▶ [What the exercise asks] The expected output is the first line of the data below and every line after it, up to and including the line containing "operations and their", each reproduced exactly.

[Stored data entries]
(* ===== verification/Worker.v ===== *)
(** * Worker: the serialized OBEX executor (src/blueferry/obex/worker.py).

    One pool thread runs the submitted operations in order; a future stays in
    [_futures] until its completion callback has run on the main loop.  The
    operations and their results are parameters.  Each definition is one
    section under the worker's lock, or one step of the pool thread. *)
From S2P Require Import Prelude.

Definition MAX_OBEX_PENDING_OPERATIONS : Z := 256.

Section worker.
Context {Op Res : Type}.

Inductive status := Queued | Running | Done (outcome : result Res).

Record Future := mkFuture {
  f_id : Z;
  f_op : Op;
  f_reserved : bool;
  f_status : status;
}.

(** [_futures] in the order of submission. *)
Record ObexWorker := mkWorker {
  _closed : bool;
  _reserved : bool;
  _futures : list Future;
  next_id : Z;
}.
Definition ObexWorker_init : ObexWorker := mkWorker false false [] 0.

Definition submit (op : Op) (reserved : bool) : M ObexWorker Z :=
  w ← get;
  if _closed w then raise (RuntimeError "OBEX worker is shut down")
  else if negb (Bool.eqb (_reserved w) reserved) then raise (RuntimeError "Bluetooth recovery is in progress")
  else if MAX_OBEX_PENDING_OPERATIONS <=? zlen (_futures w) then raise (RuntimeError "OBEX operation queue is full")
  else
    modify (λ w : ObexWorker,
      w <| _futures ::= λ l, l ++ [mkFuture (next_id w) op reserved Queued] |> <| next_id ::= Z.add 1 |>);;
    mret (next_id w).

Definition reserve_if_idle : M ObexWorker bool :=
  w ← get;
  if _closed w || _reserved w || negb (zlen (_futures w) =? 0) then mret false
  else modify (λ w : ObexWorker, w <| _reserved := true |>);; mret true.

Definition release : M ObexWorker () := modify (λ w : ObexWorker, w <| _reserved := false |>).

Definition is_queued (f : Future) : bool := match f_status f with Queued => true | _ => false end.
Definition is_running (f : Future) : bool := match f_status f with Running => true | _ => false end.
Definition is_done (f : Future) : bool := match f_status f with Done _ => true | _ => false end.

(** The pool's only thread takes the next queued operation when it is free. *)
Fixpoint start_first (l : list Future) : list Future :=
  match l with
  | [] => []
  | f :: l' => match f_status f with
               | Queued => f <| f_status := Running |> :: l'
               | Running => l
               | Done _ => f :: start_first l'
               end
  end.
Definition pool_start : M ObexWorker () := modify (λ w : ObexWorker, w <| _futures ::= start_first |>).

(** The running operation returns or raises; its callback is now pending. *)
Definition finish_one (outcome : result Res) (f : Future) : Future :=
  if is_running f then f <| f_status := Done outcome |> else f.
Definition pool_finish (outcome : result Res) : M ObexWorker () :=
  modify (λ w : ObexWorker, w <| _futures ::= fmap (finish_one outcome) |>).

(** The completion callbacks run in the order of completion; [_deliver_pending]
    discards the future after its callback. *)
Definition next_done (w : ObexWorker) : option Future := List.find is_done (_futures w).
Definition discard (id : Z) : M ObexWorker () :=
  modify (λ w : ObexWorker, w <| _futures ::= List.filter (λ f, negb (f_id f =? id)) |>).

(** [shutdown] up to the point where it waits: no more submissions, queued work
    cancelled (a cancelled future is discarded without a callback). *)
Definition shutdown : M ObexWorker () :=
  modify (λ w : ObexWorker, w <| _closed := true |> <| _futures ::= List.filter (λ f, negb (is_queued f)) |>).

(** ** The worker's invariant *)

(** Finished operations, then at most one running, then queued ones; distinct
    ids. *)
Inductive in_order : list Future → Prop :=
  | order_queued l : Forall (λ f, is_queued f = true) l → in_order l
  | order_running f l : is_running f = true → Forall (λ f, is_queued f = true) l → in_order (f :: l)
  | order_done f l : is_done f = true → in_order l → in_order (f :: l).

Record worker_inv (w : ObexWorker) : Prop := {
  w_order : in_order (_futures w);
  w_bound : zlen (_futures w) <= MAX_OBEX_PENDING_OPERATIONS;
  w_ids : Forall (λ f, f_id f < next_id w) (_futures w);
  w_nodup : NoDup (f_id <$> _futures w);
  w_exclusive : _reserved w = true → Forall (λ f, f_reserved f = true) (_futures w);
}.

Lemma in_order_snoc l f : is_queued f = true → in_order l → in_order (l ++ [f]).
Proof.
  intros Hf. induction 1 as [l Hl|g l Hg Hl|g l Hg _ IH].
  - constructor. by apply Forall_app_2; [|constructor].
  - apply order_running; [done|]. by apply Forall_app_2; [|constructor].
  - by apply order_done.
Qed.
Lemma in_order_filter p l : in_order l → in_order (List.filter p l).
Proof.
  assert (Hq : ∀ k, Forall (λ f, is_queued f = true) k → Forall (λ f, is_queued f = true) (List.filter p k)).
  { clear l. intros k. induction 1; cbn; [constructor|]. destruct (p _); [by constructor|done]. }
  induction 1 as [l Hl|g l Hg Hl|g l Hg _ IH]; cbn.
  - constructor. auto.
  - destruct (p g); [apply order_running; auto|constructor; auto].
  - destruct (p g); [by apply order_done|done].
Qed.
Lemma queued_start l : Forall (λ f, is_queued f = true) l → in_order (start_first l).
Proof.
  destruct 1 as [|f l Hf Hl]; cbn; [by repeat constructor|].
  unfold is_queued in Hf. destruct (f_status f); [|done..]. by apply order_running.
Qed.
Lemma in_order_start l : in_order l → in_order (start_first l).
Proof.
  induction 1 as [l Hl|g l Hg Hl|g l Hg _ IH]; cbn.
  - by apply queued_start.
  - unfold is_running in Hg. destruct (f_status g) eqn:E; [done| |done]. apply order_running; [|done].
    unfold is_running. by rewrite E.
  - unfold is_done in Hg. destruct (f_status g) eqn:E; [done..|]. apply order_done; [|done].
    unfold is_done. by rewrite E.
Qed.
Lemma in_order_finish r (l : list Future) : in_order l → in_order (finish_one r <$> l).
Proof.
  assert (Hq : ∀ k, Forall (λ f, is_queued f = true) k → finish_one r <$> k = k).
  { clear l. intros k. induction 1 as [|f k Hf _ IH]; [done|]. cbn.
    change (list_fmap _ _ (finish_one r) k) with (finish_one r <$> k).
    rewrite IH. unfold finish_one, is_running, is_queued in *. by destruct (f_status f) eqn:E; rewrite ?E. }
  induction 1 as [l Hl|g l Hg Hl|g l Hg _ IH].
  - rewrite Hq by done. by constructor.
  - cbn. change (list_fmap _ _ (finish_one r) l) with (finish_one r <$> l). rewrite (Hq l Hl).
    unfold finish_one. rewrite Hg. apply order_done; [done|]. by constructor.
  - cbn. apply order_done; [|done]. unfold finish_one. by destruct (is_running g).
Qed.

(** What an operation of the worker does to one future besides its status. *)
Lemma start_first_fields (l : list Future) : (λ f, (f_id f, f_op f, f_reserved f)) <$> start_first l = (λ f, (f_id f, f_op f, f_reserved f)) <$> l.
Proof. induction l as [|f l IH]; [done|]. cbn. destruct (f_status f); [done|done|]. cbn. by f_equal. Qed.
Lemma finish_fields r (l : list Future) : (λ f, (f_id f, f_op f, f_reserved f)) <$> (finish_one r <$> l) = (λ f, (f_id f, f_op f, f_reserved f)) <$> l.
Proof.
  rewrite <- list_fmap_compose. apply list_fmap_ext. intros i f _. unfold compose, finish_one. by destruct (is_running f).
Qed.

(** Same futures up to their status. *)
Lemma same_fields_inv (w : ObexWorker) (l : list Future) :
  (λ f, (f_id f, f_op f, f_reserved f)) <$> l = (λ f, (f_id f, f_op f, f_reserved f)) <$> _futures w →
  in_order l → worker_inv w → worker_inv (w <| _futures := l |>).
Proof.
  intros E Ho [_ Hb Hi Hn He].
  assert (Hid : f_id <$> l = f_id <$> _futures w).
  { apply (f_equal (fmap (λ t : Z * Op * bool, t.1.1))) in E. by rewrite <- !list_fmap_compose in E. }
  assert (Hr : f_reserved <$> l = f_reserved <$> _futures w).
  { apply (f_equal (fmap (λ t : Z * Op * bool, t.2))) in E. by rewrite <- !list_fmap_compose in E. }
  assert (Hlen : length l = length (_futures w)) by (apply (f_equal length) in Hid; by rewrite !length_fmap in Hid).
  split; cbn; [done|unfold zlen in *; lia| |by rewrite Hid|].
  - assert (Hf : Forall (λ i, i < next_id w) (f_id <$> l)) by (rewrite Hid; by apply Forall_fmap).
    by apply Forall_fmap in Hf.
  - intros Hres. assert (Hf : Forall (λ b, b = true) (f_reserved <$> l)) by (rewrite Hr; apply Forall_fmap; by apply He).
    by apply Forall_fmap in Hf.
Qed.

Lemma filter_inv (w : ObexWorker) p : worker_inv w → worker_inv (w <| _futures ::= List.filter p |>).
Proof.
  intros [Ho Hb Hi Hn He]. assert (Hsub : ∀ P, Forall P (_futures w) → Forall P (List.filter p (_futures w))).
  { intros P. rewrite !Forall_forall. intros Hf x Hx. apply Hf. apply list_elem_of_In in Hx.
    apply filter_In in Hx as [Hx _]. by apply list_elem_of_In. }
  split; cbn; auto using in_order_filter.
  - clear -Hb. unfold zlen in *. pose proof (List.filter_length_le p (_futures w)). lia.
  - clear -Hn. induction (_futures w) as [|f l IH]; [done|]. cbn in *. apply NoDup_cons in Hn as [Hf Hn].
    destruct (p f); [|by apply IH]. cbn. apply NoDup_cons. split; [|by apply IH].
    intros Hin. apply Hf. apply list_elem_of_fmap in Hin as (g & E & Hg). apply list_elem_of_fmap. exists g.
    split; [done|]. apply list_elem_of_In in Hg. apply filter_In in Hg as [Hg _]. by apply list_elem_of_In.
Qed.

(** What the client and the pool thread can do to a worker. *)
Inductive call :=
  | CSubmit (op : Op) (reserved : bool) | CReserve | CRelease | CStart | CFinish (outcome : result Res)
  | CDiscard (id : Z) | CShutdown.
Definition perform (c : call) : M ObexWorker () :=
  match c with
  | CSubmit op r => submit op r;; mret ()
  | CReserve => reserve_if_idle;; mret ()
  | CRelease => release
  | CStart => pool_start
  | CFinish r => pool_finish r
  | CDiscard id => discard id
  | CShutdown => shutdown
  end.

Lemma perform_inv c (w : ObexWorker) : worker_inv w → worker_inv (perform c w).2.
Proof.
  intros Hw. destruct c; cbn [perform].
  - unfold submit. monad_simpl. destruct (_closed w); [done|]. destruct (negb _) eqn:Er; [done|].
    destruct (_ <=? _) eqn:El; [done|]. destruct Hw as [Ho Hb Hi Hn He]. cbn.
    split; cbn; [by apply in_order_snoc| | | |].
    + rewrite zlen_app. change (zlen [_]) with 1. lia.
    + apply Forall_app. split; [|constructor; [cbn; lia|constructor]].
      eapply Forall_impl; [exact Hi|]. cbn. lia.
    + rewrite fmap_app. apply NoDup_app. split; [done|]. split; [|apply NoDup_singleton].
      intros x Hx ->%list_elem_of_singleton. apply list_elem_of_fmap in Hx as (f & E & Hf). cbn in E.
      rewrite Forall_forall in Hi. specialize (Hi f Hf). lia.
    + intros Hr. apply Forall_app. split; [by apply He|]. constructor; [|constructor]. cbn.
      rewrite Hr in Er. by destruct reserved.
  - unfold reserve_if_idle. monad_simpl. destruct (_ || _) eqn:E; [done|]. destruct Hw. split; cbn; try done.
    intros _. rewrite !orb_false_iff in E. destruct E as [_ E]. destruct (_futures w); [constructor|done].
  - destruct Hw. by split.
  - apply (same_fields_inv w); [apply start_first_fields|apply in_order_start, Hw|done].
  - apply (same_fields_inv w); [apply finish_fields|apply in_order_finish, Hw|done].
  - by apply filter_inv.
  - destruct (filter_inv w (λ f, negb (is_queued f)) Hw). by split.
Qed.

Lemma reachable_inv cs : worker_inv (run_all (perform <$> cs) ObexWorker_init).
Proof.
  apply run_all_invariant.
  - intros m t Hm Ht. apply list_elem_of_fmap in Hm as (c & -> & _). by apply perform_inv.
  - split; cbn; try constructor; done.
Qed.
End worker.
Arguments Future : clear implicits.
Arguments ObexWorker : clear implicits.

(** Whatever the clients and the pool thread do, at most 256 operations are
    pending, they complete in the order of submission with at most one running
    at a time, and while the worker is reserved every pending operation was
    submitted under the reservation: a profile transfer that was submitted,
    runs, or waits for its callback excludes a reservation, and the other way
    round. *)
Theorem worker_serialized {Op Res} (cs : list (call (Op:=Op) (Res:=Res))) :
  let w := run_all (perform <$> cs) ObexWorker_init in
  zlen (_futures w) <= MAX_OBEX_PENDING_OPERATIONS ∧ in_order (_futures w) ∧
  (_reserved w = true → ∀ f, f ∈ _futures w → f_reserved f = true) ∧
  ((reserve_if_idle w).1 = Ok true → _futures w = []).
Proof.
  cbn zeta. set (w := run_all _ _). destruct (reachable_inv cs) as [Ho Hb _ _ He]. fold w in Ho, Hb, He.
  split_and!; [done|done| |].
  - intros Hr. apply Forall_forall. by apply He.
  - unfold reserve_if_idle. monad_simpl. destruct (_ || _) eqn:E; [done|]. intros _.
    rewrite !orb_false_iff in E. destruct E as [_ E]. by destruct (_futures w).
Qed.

▶ [Answer for this exercise]
(* ===== verification/Worker.v ===== *)
(** * Worker: the serialized OBEX executor (src/blueferry/obex/worker.py).

    One pool thread runs the submitted operations in order; a future stays in
    [_futures] until its completion callback has run on the main loop.  The
    operations and their results are parameters.  Each definition is one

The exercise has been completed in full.